The diagnosis of lordosis is straightforward. According to Dr. Okubadejo, a doctor will start by doing a physical examination in which they look for abnormal inward curvature of the spine or lack of mobility. A physician will most likely ask X-Rays of the patient’s lateral profile and front and back.

When To Visit a Doctor for Lordosis

“If you bend over and your spine no longer curves inwards, there is less cause for concern,” Dr. Okubadejo says. “However, if any movement cannot reverse the curve or you experience tingling or numbness in your lower body, you should contact a health care provider.

Treating Lordosis

Fortunately, you don’t have to live with a curved spine for the rest of your life if you get treatment for lordosis. These therapies may include:

  • Multiple sessions of physical therapy, on a weekly basis, to help strengthen and improve range of motion
  • To alleviate discomfort and pain, anti-inflammatory medications are used.
  • A back brace is used to prevent the curvature of the spine from getting worse for kids and teens.
  • In the most severe cases of lordosis, a spinal surgeon may need to operate in order to guarantee that no neurological issues are worsened.

Lordosis Prevention

Aside from these therapy procedures, there are ways to eliminate lordosis.

“Poor posture is a common cause of lordosis,” Dr.
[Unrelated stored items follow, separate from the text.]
(** * Checkout operations of the git command execution core

    A shallow embedding of [app/src/lib/git/checkout.ts]: the argument
    builders ([getCheckoutArgs], [getBranchCheckoutArgs]), the construction of
    the execution options with the progress adapter ([getCheckoutOpts]) and the
    three operations [checkoutBranch], [checkoutCommit] and [checkoutPaths].

    Asynchronous functions are embedded in a small trace-and-error monad
    ([Async]): a computation yields the ordered list of observable events it
    caused (calls of the caller's progress callback, invocations of git) and
    either the error it rejected with or the value it resolved with.

    The development also covers [checkoutConflictedFile], the autocompleting
    text input whose source follows in the same file (module
    [Autocomplete]) and the packaging script [script/package.ts] (module
    [Package]). *)

From Stdlib Require Import List String QArith Sorted.
From Stdlib Require Import Qminmax PeanoNat Lia.
Import ListNotations.

Local Close Scope Q_scope.
Local Open Scope string_scope.
Local Open Scope list_scope.

Set Implicit Arguments.

(** ** Data model *)

(** Modelled from the spec: the branch descriptor of [models/branch.ts] (the
    model is an external collaborator); the core reads the branch name, the
    remote-or-local flag and the local name of a remote-tracking branch. *)
Inductive BranchType : Type :=
| Local
| Remote.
Okubadejo adds. “Keep your shoulders up and back and chest out if you are trying to avoid lordosis.”

He also claims that maintaining a healthy weight and doing core-strengthening exercises can relieve pressure on your spine, noting that lordosis may be caused by accident. In such circumstances, physical therapy is required.

Lordosis Prevention Exercises

Dr. Okubadejo also discusses his favorite exercises to avoid and cure lordosis, as well as their procedures:

  • Cat-Cow: To help strengthen the abdominal muscles and stretch the spine, perform this exercise once a day for 2 minutes. To complete cat-cow, put your hands and knees on the floor in a tabletop posture. Inhale for 10 seconds and drop your spine to the ground, forming an upwards U. Then, exhale and push your spine upright, making an upside-down U shape.
  • Bent-Knee Exercise: Lie down on the floor with your legs straight, and knees bent upwards. Put your hands at your sides and inhales for ten seconds. Finally, breathe out and sink your pelvis to the ceiling, then hold this posture for ten seconds. This posture can assist reduce lower back pain and some of the lordosis inward curvature. This exercise should be done once a day for 2 minutes at a time.


There is no such thing as a one-size-fits-all approach to lordosis, and no two people are affected in the same way. If you are suffering from lordosis, make an appointment with a medical specialist for a treatment plan that suits your body.